Return, unchanged, every line starting at the one with "Coordinator.mkWork request_4 0" and running through the last line of the material below, with nothing else added.

Extracted information section start

(* ===== verification/ExecutorScenario.v ===== *)
(** * The request worker of node A

    The executor of Executor.v on the federation of NodeScenario.v, with a toy
    serialisation of transactions: the worker takes the observed request of
    chain 1, plans it, signs and sends its transaction; restarted on the database
    of the plan at a later head, it fails.  The runs are the witnesses of
    ExecutorRuns.v. *)

From Stdlib Require Import Strings.Byte.
From S2P Require Import Prelude Domain Evidence TrustView Registry Reorg Planner Coordinator.
From S2P Require Import ChainABI Receipt Indexer Envelope Submission Store GraphStore PlanStore.
From S2P Require Import LiveStore System RemoteValidator Tables TransactionStore IndexerStore.
From S2P Require Import IndexerApply Mailbox ChainReader Node Wiring Operational OperationalRuns.
From S2P Require Import Executor ExecutorRuns NodeScenario.
Import Domain Tables LiveStore Operational Executor NodeScenario.

Module ExecutorScenario.

(** ** The clients of chain 1 *)

Definition pack (arguments : list ChainABI.argument) : bytes :=
  mjoin (map (λ a, match a with
                   | ChainABI.ABytes32 v => vec_to_list v
                   | ChainABI.AUint256 z => be_bytes 32 z
                   | ChainABI.ABytes b => b
                   | ChainABI.ABytesArray l => mjoin l
                   | ChainABI.ABytes32Array l => mjoin (map vec_to_list l)
                   | ChainABI.AWitnessArray l => be_bytes 8 (zlen l)
                   end) arguments).

(** The Gateway says its root at a block, and no to its other questions. *)
Definition call_at (data : bytes) (block : Hash) : bytes :=
  if data =?= ChainABI.EncodeCurrentTrustRootCall then vec_to_list (root_at true block)
  else be_bytes 32 0.

#[export] Instance guard_rpc : HomeRootRPC Z string := {
  guard_HeaderByNumber number s := (Ok (Some (header true (default (head true s) number))), s);
  guard_CallContractAtHash _ data block s := (Ok (call_at data block), s)
}.

#[export] Instance caller : ContractCaller Z string := {
  CallContract _ _ s := (Ok (be_bytes 32 5), s)
}.

#[export] Instance submission_rpc : SubmissionRPC Z string DynamicFeeTx := {
  PendingNonceAt _ s := (Ok 0, s);
  SuggestGasTipCap s := (Ok (Some 2), s);
  exec_HeaderByNumber number s :=
    (Ok (Some (mkFeeHeader (header true (default (head true s) number)) (Some 9))), s);
  EstimateGas _ _ _ s := (Ok 100000, s);
  SendTransaction _ s := (Ok tt, s);
  TransactionByHash _ s := (Err "not found", s);
  exec_TransactionReceipt _ s := (Err "not found", s);
  RequestResolvedAtHash _ _ _ s := (Ok false, s);
  is_not_found e := e =?= "not found";
  exec_Now s := (8, s)
}.

Definition Sign_tx (tx : DynamicFeeTx) : res (app_error string) DynamicFeeTx := Ok tx.
Definition bytes_of_tx (tx : DynamicFeeTx) : bytes := be_bytes 8 tx.(tx_Nonce) ++ tx.(tx_Data).
Definition Marshal (tx : DynamicFeeTx) : res (app_error string) bytes := Ok (bytes_of_tx tx).
Definition Unmarshal (raw : bytes) : option DynamicFeeTx := None.
Definition hash_tx (tx : DynamicFeeTx) : Hash := sample_hash (bytes_of_tx tx).
Definition Sign (digest : Hash) (key : unit) : res (app_error string) bytes := Ok (be_bytes 65 3).
Definition Recovered (digest : Hash) (signature : bytes) : option Address := Some (be_vec 20 6).

Abbreviation worker_step :=
  (Step (ENV := env) (HRPC := guard_rpc) (CALL := caller) (SRPC := submission_rpc) hash pack
     http_url read_manifest is_hex to_address from_hex (catalog true) 3 profiles true Sign_tx Marshal
     Unmarshal hash_tx Sign Recovered (word 1) (be_vec 20 7) (be_vec 20 4) (be_vec 20 5) 3
     [mkSigner (be_vec 20 6) tt] 1).

Abbreviation step_A := (worker_step (app true 51 db1)).

Definition sent (log : list (event DynamicFeeTx)) : list DynamicFeeTx :=
  omap (λ ev, match ev with Sent tx => Some tx | _ => None end) log.

(** The coordinator's error of a step. *)
Definition binding_error (r : res (error (app_error string)) bool) : bool :=
  match r with Err (ErrFrom (ErrProcess Coordinator.ErrPlanBinding)) => true | _ => false end.

(** ** What the runs compute *)

Lemma step_A_sends : is_ok step_A.1.1 && (zlen (sent step_A.2) =? 1) = true.
Proof. vm_compute. reflexivity. Qed.

(** The plan of [db4] was made at block 51: a worker that starts again at that
    head goes on, one that starts at the next head fails. *)
Example resumed_at_the_same_head : is_ok (worker_step (app true 51 db4)).1.1 = true.
Proof. vm_compute. reflexivity. Qed.

Example resumed_at_the_next_head : binding_error (worker_step (app true 52 db4)).1.1 = true.
Proof. vm_compute. reflexivity. Qed.

(** ** Witnesses *)

Lemma one_sent log :
  (zlen (sent log) =? 1) = true → ∃ tx, (Sent tx : event DynamicFeeTx) ∈ log.
Proof.
  intros H%Z.eqb_eq. destruct (sent log) as [|tx l] eqn:E; [discriminate H|]. exists tx.
  assert (tx ∈ sent log) as Hin by (rewrite E; left).
  apply list_elem_of_omap in Hin as ([root|p|tx'] & Hin & Hx); try discriminate Hx.
  by injection Hx as ->.
Qed.

Lemma Step_broadcasts_stored_witness :
  steps (app true 51 db1).(database) step_A.1.2.(database) ∧
  ∃ id row, step_A.1.2.(database).(txs).(transaction_submissions) !! id = Some row.
Proof.
  destruct (ExecutorRuns.Step_broadcasts_stored hash hash ids peer_String peer_Decode pack
    http_url read_manifest is_hex to_address from_hex (catalog true) 3 profiles true Sign_tx Marshal
    Unmarshal hash_tx Sign Recovered (word 1) (be_vec 20 7) (be_vec 20 4) (be_vec 20 5) 3
    [mkSigner (be_vec 20 6) tt] 1 sample_hash_nonzero (app true 51 db1) step_A.1.1 step_A.1.2
    step_A.2 (app_reachable 51 _ db1_reachable) (split_run _)) as (H & Hs & _).
  destruct (one_sent step_A.2 (proj2 (andb_prop _ _ step_A_sends))) as [tx Hin].
  destruct (Hs tx Hin) as (id & row & Hrow & _). split; [exact H|]. exists id, row. exact Hrow.
Defined.

(** The worker at the next head: what it reads, observes and seals. *)
Definition request_4 : Coordinator.Request :=
  default_ok request (Store.LoadRequest db4.(core) request.(Coordinator.req_ID)).
Abbreviation observe_4 := (observing request_4 (app true 52 db4)).
Definition endpoints_4 : TrustView.TrustNode * TrustView.TrustNode :=
  default_ok (no_node, no_node) observe_4.1.1.
Definition db4' : Database := observe_4.1.2.(database).
Abbreviation seal_4 :=
  (TransactionStore.CreateSnapshot hash request_4 0 endpoints_4.1 endpoints_4.2 db4').
Definition late : App Z bool := app true 52 (left_by db4' seal_4).
Definition work_4 : Coordinator.Work :=
  Coordinator.mkWork request_4 0 (snapshot_id seal_4) endpoints_4.1.(TrustView.node_Root).

Lemma request_4_stored :
  Store.LoadRequest late.(database).(core) request_4.(Coordinator.req_ID) = Ok request_4.
Proof. vm_compute. reflexivity. Qed.

Definition other_snapshot (p : res Store.error Planner.Plan) (id : Hash) : bool :=
  match p with Ok p => p.(Planner.plan_SnapshotID) ≠?= id | Err _ => true end.

Lemma other_snapshot_ne p id plan :
  other_snapshot p id = true → p = Ok plan → plan.(Planner.plan_SnapshotID) ≠ id.
Proof. intros H ->. by apply negb_true_iff, bool_decide_eq_false in H. Qed.

Lemma planned_state r :
  (r.(Coordinator.req_State) =?= Coordinator.Planned) = true →
  r.(Coordinator.req_State) ∈ [Coordinator.Planned; Coordinator.DirectFallback; Coordinator.ProofReady].
Proof. intros ->%bool_decide_eq_true. left. Qed.

Lemma plan_of_another_snapshot :
  other_snapshot (PlanStore.LoadCurrentPlan hash late.(database).(core) request_4.(Coordinator.req_ID))
    work_4.(Coordinator.work_SnapshotID) = true.
Proof. vm_compute. reflexivity. Qed.

Lemma request_4_planned : (request_4.(Coordinator.req_State) =?= Coordinator.Planned) = true.
Proof. vm_compute. reflexivity. Qed.

Lemma resume_needs_its_snapshot_witness :
  ∃ e, coordinate (ENV := env) (Tx := DynamicFeeTx) hash 3 profiles work_4 late
         = (Err (ErrFrom (ErrProcess e)), late, []).
Proof.
  exact (ExecutorRuns.resume_needs_its_snapshot hash 3 profiles work_4 late
    request_4_stored
    (planned_state request_4 request_4_planned)
    (λ plan, other_snapshot_ne _ _ plan plan_of_another_snapshot)).
Defined.

End ExecutorScenario.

Extracted information section end

■ **Output for this exercise**:
  Coordinator.mkWork request_4 0 (snapshot_id seal_4) endpoints_4.1.(TrustView.node_Root).

Lemma request_4_stored :
  Store.LoadRequest late.(database).(core) request_4.(Coordinator.req_ID) = Ok request_4.
Proof. vm_compute. reflexivity. Qed.

Definition other_snapshot (p : res Store.error Planner.Plan) (id : Hash) : bool :=
  match p with Ok p => p.(Planner.plan_SnapshotID) ≠?= id | Err _ => true end.

Lemma other_snapshot_ne p id plan :
  other_snapshot p id = true → p = Ok plan → plan.(Planner.plan_SnapshotID) ≠ id.
Proof. intros H ->. by apply negb_true_iff, bool_decide_eq_false in H. Qed.

Lemma planned_state r :
  (r.(Coordinator.req_State) =?= Coordinator.Planned) = true →
  r.(Coordinator.req_State) ∈ [Coordinator.Planned; Coordinator.DirectFallback; Coordinator.ProofReady].
Proof. intros ->%bool_decide_eq_true. left. Qed.

Lemma plan_of_another_snapshot :
  other_snapshot (PlanStore.LoadCurrentPlan hash late.(database).(core) request_4.(Coordinator.req_ID))
    work_4.(Coordinator.work_SnapshotID) = true.
Proof. vm_compute. reflexivity. Qed.

Lemma request_4_planned : (request_4.(Coordinator.req_State) =?= Coordinator.Planned) = true.
Proof. vm_compute. reflexivity. Qed.

Lemma resume_needs_its_snapshot_witness :
  ∃ e, coordinate (ENV := env) (Tx := DynamicFeeTx) hash 3 profiles work_4 late
         = (Err (ErrFrom (ErrProcess e)), late, []).
Proof.
  exact (ExecutorRuns.resume_needs_its_snapshot hash 3 profiles work_4 late
    request_4_stored
    (planned_state request_4 request_4_planned)
    (λ plan, other_snapshot_ne _ _ plan plan_of_another_snapshot)).
Defined.

End ExecutorScenario.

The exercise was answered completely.